Economic recessions severely impact the mental health of citizens and the national cabinet unanimously supported assigning funds to address this in Australia. The federal government will work closely with states and territories in the endeavor, Prime Minister Scott Morrison told reporters in Canberra.
The plan will give more Australians access to services that can assist their mental wellbeing needs amid the CCP (Chinese Communist Party) virus pandemic, commonly known as novel coronavirus.
Federal Minister for Health Greg Hunt revealed that the additional $48.1 million investment follows $6.4 billion spent on mental health this year, which includes $74 million invested in the early stages of the response to the CCP virus pandemic.

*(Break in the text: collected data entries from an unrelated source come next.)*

Definition VerifiedBlobStream_poll_next (self : VerifiedBlobStream)
    : VerifiedBlobStream * option (outcome OciError (list N)) :=
  if vs_finished self then (self, None)
  else
    match vs_inner self with
    | Err error :: inner =>
        (vs_after self inner (vs_bytes_seen self) (vs_hasher self) true, Some (Err (OciTransport error)))
    | Panic :: inner => (vs_after self inner (vs_bytes_seen self) (vs_hasher self) true, Some Panic)
    | Ok bytes :: inner =>
        let total := saturating_add64 (vs_bytes_seen self) (usize_len bytes) in
        if vs_max_bytes self <? total
        then (vs_after self inner (vs_bytes_seen self) (vs_hasher self) true,
              Some (Err (SizeLimitExceeded (vs_target self) (vs_max_bytes self) total)))
        else (vs_after self inner total (vs_hasher self ++ bytes) false, Some (Ok bytes))
    | [] =>
        let actual := ContentDigest_from_hasher (vs_hasher self) in
        let result :=
          _ ← match vs_content_length self with
              | Some length => verify_size (vs_target self) length (vs_bytes_seen self)
              | None => Ok tt
              end;
          verify_stream_digest (vs_target self) (vs_expected_digest self) (vs_header_digest self) actual in
        (vs_after self [] (vs_bytes_seen self) [] true,
         match result with Ok _ => None | Err error => Some (Err error) | Panic => Some Panic end)
    end.

(** A consumer that polls until the stream ends or fails. *)
Fixpoint read_to_end (fuel : nat) (s : VerifiedBlobStream) (got : list N)
    : option (outcome OciError (list N)) :=
  match fuel with
  | O => None
  | S fuel =>
      match VerifiedBlobStream_poll_next s with
      | (_, None) => Some (Ok got)
      | (s, Some (Ok bytes)) => read_to_end fuel s (got ++ bytes)
      | (_, Some (Err e)) => Some (Err e)
      | (_, Some Panic) => Some Panic
      end
  end.
End integrity.

(** ** Hashing streams *)

Inductive StreamHashTerminal := TComplete (digest : ContentDigest) | TFailed | TAborted.
Inductive StreamHashStatus := InProgress | Complete | StreamFailed | Aborted.

(** The shared state and the wrapper; [hs_terminal] is the [OnceLock]. *)
Record HashingStream (E : Type) := {
  hs_inner : list (outcome E (list N));
  hs_hasher : list N;
  hs_bytes_streamed : N;
  hs_terminal : option StreamHashTerminal }.
Arguments hs_inner {E}. Arguments hs_hasher {E}. Arguments hs_bytes_streamed {E}. Arguments hs_terminal {E}.

Section hashing.
Context `{Sha2} {E : Type}.

Definition HashingStream_new (inner : list (outcome E (list N))) : HashingStream E :=
  {| hs_inner := inner; hs_hasher := []; hs_bytes_streamed := 0; hs_terminal := None |}.

(** [OnceLock::set]: the first value stays. *)
Definition once_set (t : option StreamHashTerminal) (v : StreamHashTerminal) : option StreamHashTerminal :=
  match t with Some _ => t | None => Some v end.

Definition HashingStream_poll_next (self : HashingStream E)
    : HashingStream E * option (outcome E (list N)) :=
  match hs_terminal self with
  | Some _ => (self, None)
  | None =>
      match hs_inner self with
      | Ok bytes :: inner =>
          ({| hs_inner := inner; hs_hasher := hs_hasher self ++ bytes;
              hs_bytes_streamed := wrapping_add (hs_bytes_streamed self) (usize_len bytes);
              hs_terminal := None |}, Some (Ok bytes))
      | Err e :: inner =>
          ({| hs_inner := inner; hs_hasher := hs_hasher self; hs_bytes_streamed := hs_bytes_streamed self;
              hs_terminal := once_set None TFailed |}, Some (Err e))
      | Panic :: inner => (self, Some Panic)
      | [] =>
          ({| hs_inner := []; hs_hasher := hs_hasher self; hs_bytes_streamed := hs_bytes_streamed self;
              hs_terminal := once_set None (TComplete (ContentDigest_from_hasher (hs_hasher self))) |}, None)
      end
  end.

Definition HashingStream_drop (self : HashingStream E) : HashingStream E :=
  {| hs_inner := hs_inner self; hs_hasher := hs_hasher self; hs_bytes_streamed := hs_bytes_streamed self;
     hs_terminal := once_set (hs_terminal self) TAborted |}.

Definition StreamHashState_digest (self : HashingStream E) : option ContentDigest :=
  match hs_terminal self with
  | Some (TComplete digest) => Some digest
  | Some (TFailed | TAborted) | None => None
  end.

Definition StreamHashState_status (self : HashingStream E) : StreamHashStatus :=
  match hs_terminal self with
  | Some (TComplete _) => Complete
  | Some TFailed => StreamFailed
  | Some TAborted => Aborted
  | None => InProgress
  end.

(** What a client does to the wrapper: poll it, or drop it. *)
Inductive HashingOp := PollNext | DropStream.
Definition hashing_op (self : HashingStream E) (o : HashingOp) : HashingStream E :=
  match o with PollNext => fst (HashingStream_poll_next self) | DropStream => HashingStream_drop self end.
End hashing.

(** ** Zstd *)

(** The decoder of the [zstd] or [ruzstd] crate: opening a frame, and reading at
    most a number of bytes of it. *)
Class Zstd := {
  ZstdDecoder : Type;
  zstd_open : list N → outcome CompressionError ZstdDecoder;
  zstd_read : ZstdDecoder → N → outcome CompressionError (list N) }.

Definition ZSTD_MAGIC : list N := [0x28; 0xB5; 0x2F; 0xFD].
Definition is_valid_magic (bytes : list N) : bool :=
  Nat.leb 4 (length bytes) && bool_decide (take 4 bytes = ZSTD_MAGIC).

Definition decompress_limited `{Zstd} (raw_bytes : list N) (max_output_bytes : N)
    : outcome CompressionError (list N) :=
  _ ← ensure (negb (is_empty raw_bytes)) EmptyBuffer;
  _ ← ensure (is_valid_magic raw_bytes)
        (InvalidMagic (le_combine (if Nat.leb 4 (length raw_bytes) then take 4 raw_bytes
                                   else raw_bytes ++ replicate (4 - length raw_bytes) 0)));
  decoder ← zstd_open raw_bytes;
  uncompressed ← zstd_read decoder (saturating_add64 max_output_bytes 1);
  if max_output_bytes <? usize_len uncompressed
  then Err (OutputLimitExceeded max_output_bytes (usize_len uncompressed))
  else Ok uncompressed.

(** What [Read::take] and [read_to_end] promise: the first bytes of the frame. *)
Class ZstdOk `{Zstd} := {
  zstd_frame : ZstdDecoder → list N;
  zstd_read_spec : ∀ d n out, zstd_read d n = Ok out → out = take (N.to_nat n) (zstd_frame d) }.

(** ** Facts: digests *)

Lemma ContentDigest_parse_is_sha256 raw :
  ContentDigest_parse raw =
    if is_sha256 raw then Ok (mkContentDigest raw)
    else Err (InvalidDescriptor raw
           (lit "expected canonical sha256: followed by 64 lowercase hexadecimal characters")).
Proof.
  unfold ContentDigest_parse, is_sha256.
  assert (Hf : ∀ l, forallb (λ byte, is_ascii_hexdigit byte && negb (in_range 65 90 byte)) l
    = forallb is_lower_hex l).
  { intros l. induction l as [|b l IH]; [done|]. cbn [forallb]. rewrite IH. f_equal.
    unfold is_ascii_hexdigit, is_lower_hex, is_ascii_digit, in_range.
    repeat match goal with |- context [?a <=? ?b] => destruct (N.leb_spec a b) end; simpl; try done; lia. }
  rewrite Hf. by destruct (_ && _).
Qed.

Lemma ContentDigest_parse_ok raw d :
  ContentDigest_parse raw = Ok d ↔ cd_str d = raw ∧ is_sha256 raw = true.
Proof.
  rewrite ContentDigest_parse_is_sha256. destruct d as [r]. destruct (is_sha256 raw); simpl; split.
  - by intros [= ->].
  - by intros [-> _].
  - done.
  - by intros [_ ?].
Qed.

Lemma from_hasher_canonical `{Sha2Ok} fed : is_sha256 (cd_str (ContentDigest_from_hasher fed)) = true.
Proof. apply format_digest_canonical, sha256_digest_bytes. Qed.

Lemma verify_size_ok target e a u : verify_size target e a = Ok u ↔ e = a.
Proof.
  unfold verify_size. destruct u. destruct (N.eqb_spec e a); simpl; split; naive_solver.
Qed.

Section integrity_facts.
Context `{Sha2Ok} `{HttpHeaders}.

(** A header agrees with a digest: it is absent, or its text is that digest. *)
Definition header_agrees (h : option HeaderValue) (d : ContentDigest) : Prop :=
  ∀ v, h = Some v → header_to_str v = Some (cd_str d).

Lemma verify_header_digest_ok target h fed u :
  verify_header_digest target h (ContentDigest_from_hasher fed) = Ok u ↔
  header_agrees h (ContentDigest_from_hasher fed).
Proof.
  set (d := ContentDigest_from_hasher fed). unfold verify_header_digest, header_agrees. destruct u.
  destruct h as [v|]; [|by split].
  split.
  - intros Hv v' [= <-]. apply bind_ok in Hv as (text & Ht%ok_or_ok & Hv).
    apply bind_ok in Hv as (p & Hp%map_err_ok & Hv). apply ContentDigest_parse_ok in Hp as [<- _].
    destruct (bool_decide_reflect (p = d)) as [<-|]; [done|]. by simpl in Hv.
  - intros Hv. specialize (Hv v eq_refl). rewrite Hv. cbn [ok_or mbind outcome_bind].
    assert (ContentDigest_parse (cd_str d) = Ok d) as ->.
    { apply ContentDigest_parse_ok. split; [done|]. apply from_hasher_canonical. }
    cbn [map_err mbind outcome_bind]. by rewrite bool_decide_eq_true_2.
Qed.

Lemma verify_expected_digest_ok target e fed u :
  verify_expected_digest target e (ContentDigest_from_hasher fed) = Ok u ↔
  e = cd_str (ContentDigest_from_hasher fed).
Proof.
  set (d := ContentDigest_from_hasher fed). unfold verify_expected_digest. destruct u. split.
  - intros Hv. apply bind_ok in Hv as (p & Hp & Hv). apply ContentDigest_parse_ok in Hp as [<- _].
    destruct (bool_decide_reflect (p = d)) as [<-|]; [done|]. by simpl in Hv.
  - intros ->.
    assert (ContentDigest_parse (cd_str d) = Ok d) as ->.
    { apply ContentDigest_parse_ok. split; [done|]. apply from_hasher_canonical. }
    cbn [mbind outcome_bind]. by rewrite bool_decide_eq_true_2.
Qed.

(** [verify_buffered_body] accepts a body exactly when the descriptor's size and the
    [Content-Length], where given, are its length, the [Docker-Content-Digest] header, where
    present, reads as its SHA-256 digest, and the requested digest, where given, is that digest;
    and then it returns that digest. *)
Theorem verify_buffered_body_spec target expected_digest header expected_size content_length body d :
  verify_buffered_body target expected_digest header expected_size content_length body = Ok d ↔
  d = ContentDigest_from_bytes body ∧
  (∀ n, expected_size = Some n ∨ content_length = Some n → n = usize_len body) ∧
  header_agrees header d ∧ (∀ e, expected_digest = Some e → e = cd_str d).
Proof.
  unfold verify_buffered_body, ContentDigest_from_bytes. cbn [app].
  assert (Hs : ∀ o u, match o with Some n => verify_size target n (usize_len body) | None => Ok tt end
    = Ok u ↔ ∀ n, o = Some n → n = usize_len body).
  { intros [n|] []; [rewrite verify_size_ok; naive_solver|naive_solver]. }
  assert (He : ∀ u, match expected_digest with
      | Some d => verify_expected_digest target d (ContentDigest_from_hasher body) | None => Ok tt end
    = Ok u ↔ ∀ e, expected_digest = Some e → e = cd_str (ContentDigest_from_hasher body)).
  { destruct expected_digest as [e|]; intros []; [rewrite verify_expected_digest_ok; naive_solver|naive_solver]. }
  split.
  - intros Hv. apply bind_ok in Hv as (u1 & V1 & Hv). apply bind_ok in Hv as (u2 & V2 & Hv).
    apply bind_ok in Hv as (u3 & V3%verify_header_digest_ok & Hv).
    apply bind_ok in Hv as (u4 & V4 & Hv). injection Hv as <-.
    pose proof (proj1 (Hs _ _) V1). pose proof (proj1 (Hs _ _) V2). pose proof (proj1 (He _) V4).
    naive_solver.
  - intros (-> & Hn & Hh & Hd). apply bind_ok. exists tt. split; [apply Hs; naive_solver|].
    apply bind_ok. exists tt. split; [apply Hs; naive_solver|].
    apply bind_ok. exists tt. split; [by apply verify_header_digest_ok|].
    apply bind_ok. exists tt. split; [by apply He|done].
Qed.

Lemma saturating_add64_le a b m :
  m < u64_bound - 1 → (m <? saturating_add64 a b) = (m <? a + b).
Proof.
  unfold saturating_add64. intros Hm. destruct (N.ltb_spec m (a + b)), (N.ltb_spec m (N.min (a + b) (u64_bound - 1))); lia.
Qed.

Lemma usize_len_app {A} (a b : list A) : usize_len (a ++ b) = usize_len a + usize_len b.
Proof. unfold usize_len. rewrite length_app. lia. Qed.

The mental health response plan will focus on covering three areas: research and data so that officials can see what is happening in real-time, such as suicide rates; community outreach to the vulnerable, in particular the elderly, non-English speakers, Indigenous Australians, and people with pre-existing mental health diagnoses; and communication and general outreach, including a national campaign promoting the message that it’s “okay not to be okay.”
“All of this is part of a much wider pandemic health response plan,” Hunt said.
Earlier in the week, Victoria’s former chief psychiatrist Ruth Vine was appointed as the country’s first deputy chief medical officer for mental health, working alongside Chief Medical Officer Brenden Murphy.